Cianidanol ([+ ]-Cyanidanol-3) Prevents the Development of Abdominal Adhesions in Rats

Author Affiliations

From the Department of Surgery B, Hadassah Medical Center (Drs Rivkind and Durst and Ms Marshood), and the Department of Molecular Virology, Hebrew University Hadassah Medical School (Dr Becker), Jerusalem.

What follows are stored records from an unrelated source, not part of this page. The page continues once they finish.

(* ===== verification/Convergence.v ===== *)
(** * The cluster converges

    Clients write to any nodes and read from any nodes while the replicated
    writes travel in any order; once they have arrived, all nodes hold the same
    map.  The membership is complete and stays so: the runs of this file
    contain no failed ping and no suspicion check. *)

From S2P Require Import Prelude.
From S2P Require Import GoBase.
From S2P Require Import Url.
From S2P Require Import Utf8.
From S2P Require Import Lww.
From S2P Require Import Wal.
From S2P Require Import Store.
From S2P Require Import StoreInv.
From S2P Require Import Recovery.
From S2P Require Import Peer.
From S2P Require Import Gossip.
From S2P Require Import Replication.
From S2P Require Import Config.
From S2P Require Import Metrics.
From S2P Require Import Json.
From S2P Require Import Client.
From S2P Require Import ClientSpec.
From S2P Require Import Api.
From S2P Require Import ApiSpec.
From S2P Require Import Wire.
From S2P Require Import Mux.
From S2P Require Import Router.
From S2P Require Import RouterSpec.
From S2P Require Import ClusterSpec.
From S2P Require Import Server.
From S2P Require Import ServerSpec.
From S2P Require Import Cluster.

(** ** One node *)

(** The node sends its writes to the node at address [b]. *)
Definition knows (api : API) (b : string) : Prop :=
  exists p, peers (api_pm api) !! NodeID p = Some p /\ Address p = b /\
    NodeID p <> rp_nodeID (api_replicator api) /\ State p <> StateDead.

Lemma knows_ext api api' b :
  api_pm api' = api_pm api -> rp_nodeID (api_replicator api') = rp_nodeID (api_replicator api) ->
  knows api b -> knows api' b.
Proof. intros E1 E2. unfold knows. by rewrite E1, E2. Qed.

Lemma knows_AddOrUpdate now now' id a api b :
  knows api b -> knows (with_pm api (AddOrUpdate now now' id a StateAlive (api_pm api))) b.
Proof.
  intros (p & Hp & Ha & Hid & Hd). destruct (decide (id = NodeID p)) as [->|Hne].
  - exists (set_state now now' StateAlive p). cbn [api_pm with_pm api_replicator].
    rewrite lookup_AddOrUpdate, Hp. by split.
  - exists p. cbn [api_pm with_pm api_replicator]. by rewrite lookup_AddOrUpdate_ne.
Qed.

Lemma knows_UpdateLag id lag api b :
  knows api b -> knows (with_pm api (UpdateLag id lag (api_pm api))) b.
Proof.
  intros (p & Hp & Ha & Hid & Hd). unfold UpdateLag. cbn [api_pm with_pm].
  destruct (peers (api_pm api) !! id) as [q|] eqn:Eq; [|by exists p].
  destruct (decide (id = NodeID p)) as [->|Hne].
  - rewrite Hp in Eq. injection Eq as <-.
    exists (mkPeer (NodeID p) (Address p) (State p) (LastSeen p) (RTT p) lag (SuspiciousAt p)).
    cbn [knows api_pm api_replicator with_pm peers NodeID Address State]. by rewrite lookup_insert_eq.
  - exists p. cbn [knows api_pm api_replicator with_pm peers]. by rewrite lookup_insert_ne.
Qed.

Lemma knows_replicateToPeer r p version out api b :
  knows api b -> knows (with_pm api (replicateToPeer r p version out (api_pm api))) b.
Proof.
  intros Hk. unfold replicateToPeer. destruct out as [| |status]; [by apply (knows_ext api) | by apply knows_UpdateLag|].
  by destruct (status =? 200); apply knows_UpdateLag.
Qed.

Section Node.
Context `{Texts} `{MapRange} (FileServer : string -> string -> string -> answer) (dir : string).

(** The request of a client's [Set] without ttl. *)
Definition put_http (key value : string) : Request :=
  mkRequest "PUT" (key_path key) "" (print (PutRequest_json (mkPut value None))).

(** The write such a request causes. *)
Definition put_message (env : req_env) (key value : string) (api : API) : ReplicateRequest :=
  mkReplicateRequest key (bytes_of (sanitize value)) (NextVersion (e_now env 2%nat) (api_store api)).1 0 "SET".

(** A write that will win: the disk works, the key can be addressed and written
    as JSON, the clock is past 1970 and the stored entry is not newer. *)
Record put_wins (env : req_env) (key value : string) (api : API) : Prop := {
  pw_io : e_io env = append_io_ok;
  pw_key : key ∉ [""; "/"; "."; ".."];
  pw_utf8 : valid_utf8 key = true;
  pw_fits : writable key (bytes_of (sanitize value));
  pw_clock : 0 < (NextVersion (e_now env 2%nat) (api_store api)).1;
  pw_newer : forall old, view (api_store api) !! key = Some old ->
    Version old <= (NextVersion (e_now env 2%nat) (api_store api)).1
}.
(** * SocialMediaPlatform: the account-security core

    A shallow embedding of the account model (the User schema and its
    methods), the auth controller ([register], [login], [forgotPassword],
    [resetPassword], [verifyEmail], [refreshToken]) and the [protect]
    middleware, followed by the properties of the lockout policy, token
    rotation, single-use tokens and access-token verification.

    Around that core the development also embeds the rest of the auth
    controller, the rate limiter and the auth routes, the user controller's
    [updateUser] and [deleteUser], the Comment model with the comment
    controller, and [sanitizeMiddleware], each with the properties its code
    shows.

    Conventions of the embedding:
    - a [Date] and a [Date.now()] reading are milliseconds since the epoch,
      as [Z];
    - every read of the clock inside one synchronous stretch of code yields
      the same instant; a function whose body awaits between two reads takes
      one instant per stretch;
    - the user collection is a list of documents in natural order; [findOne]
      returns the first document that satisfies the filter; a filter on
      [username] or [email] is cast through the setters of the schema, as
      Mongoose casts it, before it is compared;
    - a document is loaded whole ([User]) or under a projection
      ([Loaded.document], with the paths that were not selected absent);
    - random draws ([crypto.randomBytes], [bcrypt.genSalt]) and the outcome of
      mail delivery are inputs of the operation that uses them;
    - a [string] is a JavaScript string given by its UTF-16 code units, one
      character of the [string] per code unit: [String.length] is the
      [length] of the JavaScript string.  The code units are those below
      256 (Basic Latin and Latin-1 Supplement); [trim] and [toLowerCase]
      are those of JavaScript on such strings. *)

From Stdlib Require Import ZArith List String Ascii Bool Lia DecimalString.
Import ListNotations.
Local Open Scope string_scope.
Local Open Scope list_scope.
Local Open Scope Z_scope.

Definition Millis := Z.

(** ** JavaScript values that can reach the core through a JSON body *)
Module Js.

Inductive value :=
| Undefined
| Null
| Bool (b : bool)
| Num (z : Z)
| Str (s : string).

Definition typeof (v : value) : string :=
  match v with
  | Undefined => "undefined"
  | Null => "object"
  | Bool _ => "boolean"
  | Num _ => "number"
  | Str _ => "string"
  end.

(** [if (v)], [!v] *)
Definition truthy (v : value) : bool :=
  match v with
  | Undefined | Null => false
  | Bool b => b
  | Num z => negb (z =? 0)
  | Str s => negb (s =? "")%string
  end.

End Js.

(** ** bcryptjs, as far as [matchPassword] and the pre-save hook use it *)
Module Bcrypt.

(** A promise settles with a value or with an [Error]. *)
Inductive settled (A : Type) :=
| Resolved (a : A)
| Rejected (message : string).
Arguments Resolved {A} a.
Arguments Rejected {A} message.

Section Core.
(** The key-derivation itself: [crypt s salt] is the 60-character digest of
    [s] under [salt], or [None] when the library reports an error (an
    invalid salt version, for instance). *)
Variable crypt : string -> string -> option string.

(** [bcrypt.hash(s, salt)] *)
Definition hash (s salt : string) : settled string :=
  match crypt s salt with
  | Some digest => Resolved digest
  | None => Rejected "Invalid salt"
  end.

(** [bcrypt.compare(s, hash)]: arguments that are not strings reject; a
    digest that is not 60 characters long resolves to [false]; otherwise [s]
    is hashed under the salt the digest starts with (its first
    [length - 31] characters) and the two digests are compared. *)
Definition compare (s digest : Js.value) : settled bool :=
  match s, digest with
  | Js.Str s, Js.Str h =>
      if negb (Nat.eqb (String.length h) 60) then Resolved false
      else match hash s (substring 0 (String.length h - 31) h) with
           | Resolved comp => Resolved (comp =? h)%string
           | Rejected e => Rejected e
           end
  | _, _ =>
      Rejected ("Illegal arguments: " ++ Js.typeof s ++ ", " ++ Js.typeof digest)%string
  end.
End Core.
Definition log (ev : Event) (w : World) : World :=
  mkWorld (w_store w) (w_fault w) (w_seed w) (w_trace w ++ [ev]) (w_app w) (w_db w).
Definition set_store (s : Store) (w : World) : World :=
  mkWorld s (w_fault w) (w_seed w) (w_trace w) (w_app w) (w_db w).
Definition set_seed (n : N) (w : World) : World :=
  mkWorld (w_store w) (w_fault w) n (w_trace w) (w_app w) (w_db w).
Definition set_app (a : ClowdApp) (w : World) : World :=
  mkWorld (w_store w) (w_fault w) (w_seed w) (w_trace w) a (w_db w).

(** Outcome of [db.Client.Get]: found (with the object read), not
    found, or another error. *)
Inductive GetOutcome :=
| GetFound (r : Resource)
| GetNotFound
| GetError (e : string).

(** [db.Client.Get(ctx, nn, &obj)] for a resource of kind [k]. *)
Definition get_outcome (k : Kind) (nn : NamespacedName) (w : World) : GetOutcome :=
  match w_fault w (OpGet k) with
  | Some e => GetError e
  | None =>
      match store_lookup (k, nn) (w_store w) with
      | Some r => GetFound r
      | None => GetNotFound
      end
  end.

Definition Client_Get (k : Kind) (nn : NamespacedName) : M GetOutcome :=
  modify (log (EvGet k nn));;
  w ← gets id;
  mret (get_outcome k nn w).

(** Modelled from the spec: [utils.UpdateOrErr] (utils package, not in
    the sources), the existence resolver: a found resource gives an
    update handle ([true]), not-found a create handle ([false]), any
    other error is propagated. *)
Definition UpdateOrErr (g : GetOutcome) : M bool :=
  match g with
  | GetFound _ => mret true
  | GetNotFound => mret false
  | GetError e => throw e
  end.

Arch Surg. 1983;118(12):1431-1433. doi:10.1001/archsurg.1983.01390120053014

• Abdominal adhesions were experimentally induced in rats by gentle scraping. Severe adhesions developed in 38.7% of the control animals. The flavonoid cianidanol ([ +]-cyanidanol-3), an in vitro inhibitor of procollagen production, was administered intragastrically or intraperitoneally in doses of 9 to 72 mg per rat. Administered intraperitoneally at a dose of 36 or 72 mg per rat, cianidanol substantially inhibited adhesion formulation, when given immediately, three days, or five days after surgery. Oral administration of the drug was less effective in preventing the formation of adhesions. Thimerosal, another connective-tissue inhibitor, was found to be toxic at doses of 2.5 or 5 mg per rat, and its effect on the prevention of adhesion formation was poor. The ability of cianidanol to inhibit the development of abdominal adhesions in rats suggests that a possible approach to treatment is to inhibit the production of procollagen and thus prevent the formation of the collagenous fibers that are the cause of adhesions.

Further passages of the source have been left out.